* **TASK DESCRIPTION**: Print out the entries, word for word.

++++

(** [await_references_ends_at_first_drain] on an idle resource: the method
    runs after the first reader has left, the second still to come. *)
Lemma await_references_ends_at_first_drain_witness :
  await_references (fun n => (Return (reference_count n), n)) resource_idle
  = Ok 0%Z (mkWorld (mkResourceNode false 0 ()) [Enter]
                    [Waited; Called; Cleared]).
Proof.
  rewrite (await_references_ends_at_first_drain
             (fun n => (Return (reference_count n), n)) resource_idle
             [Enter] eq_refl eq_refl eq_refl).
  reflexivity.
Defined.

End ResourceMoreExamples.

Section ControllerMoreExamples.
Import Python Constants NetworkX Examples.


(** [launch_nodes_topological] on the chain 1 → 2 → 3, handed over out of
    order. *)
Lemma launch_nodes_topological_witness :
  ∃ p heap1 nodes1,
    Pipeline.Pipeline_init (H := kahn_algorithms)
      (Pipeline.Sequence [3; 1; 2]) None chain_heap
    = (Return p, heap1, nodes1) ∧
    Pipeline.launch_nodes p
    = [Pipeline.Start 1; Pipeline.Start 2; Pipeline.Start 3] ∧
    Pipeline.precedes (Pipeline.Start 2) (Pipeline.Start 3)
                      (Pipeline.launch_nodes p).
Proof.
  eexists _, _, _. split; [reflexivity|]. split; [reflexivity|].
  eapply (launch_nodes_topological (A := kahn_algorithms)
            (Contract0 := kahn_contract)
            (Pipeline.Sequence [3; 1; 2]) None chain_heap);
    [reflexivity|]. cbn. unfold edge. cbn. set_solver.
Defined.

(** On the chain every node has a smaller number than the nodes that name
    it as predecessor. *)
Lemma chain_heap_ascends items u v :
  tc (Pipeline.depends chain_heap items) u v → u < v.
Proof.
  induction 1 as [u v [_ Hu]|u v w [_ Hu] _ IH].
  - destruct v as [|[|[|[|v]]]]; cbn in Hu; set_solver by lia.
  - assert (u < v); [|lia].
    destruct v as [|[|[|[|v]]]]; cbn in Hu; set_solver by lia.
Qed.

++++

* **RESPONSE AREA**:
(** [await_references_ends_at_first_drain] on an idle resource: the method
    runs after the first reader has left, the second still to come. *)
Lemma await_references_ends_at_first_drain_witness :
  await_references (fun n => (Return (reference_count n), n)) resource_idle
  = Ok 0%Z (mkWorld (mkResourceNode false 0 ()) [Enter]
                    [Waited; Called; Cleared]).
Proof.
  rewrite (await_references_ends_at_first_drain
             (fun n => (Return (reference_count n), n)) resource_idle
             [Enter] eq_refl eq_refl eq_refl).
  reflexivity.
Defined.

End ResourceMoreExamples.

Section ControllerMoreExamples.
Import Python Constants NetworkX Examples.


(** [launch_nodes_topological] on the chain 1 → 2 → 3, handed over out of
    order. *)
Lemma launch_nodes_topological_witness :
  ∃ p heap1 nodes1,
    Pipeline.Pipeline_init (H := kahn_algorithms)
      (Pipeline.Sequence [3; 1; 2]) None chain_heap
    = (Return p, heap1, nodes1) ∧
    Pipeline.launch_nodes p
    = [Pipeline.Start 1; Pipeline.Start 2; Pipeline.Start 3] ∧
    Pipeline.precedes (Pipeline.Start 2) (Pipeline.Start 3)
                      (Pipeline.launch_nodes p).
Proof.
  eexists _, _, _. split; [reflexivity|]. split; [reflexivity|].
  eapply (launch_nodes_topological (A := kahn_algorithms)
            (Contract0 := kahn_contract)
            (Pipeline.Sequence [3; 1; 2]) None chain_heap);
    [reflexivity|]. cbn. unfold edge. cbn. set_solver.
Defined.

(** On the chain every node has a smaller number than the nodes that name
    it as predecessor. *)
Lemma chain_heap_ascends items u v :
  tc (Pipeline.depends chain_heap items) u v → u < v.
Proof.
  induction 1 as [u v [_ Hu]|u v w [_ Hu] _ IH].
  - destruct v as [|[|[|[|v]]]]; cbn in Hu; set_solver by lia.
  - assert (u < v); [|lia].
    destruct v as [|[|[|[|v]]]]; cbn in Hu; set_solver by lia.
Qed.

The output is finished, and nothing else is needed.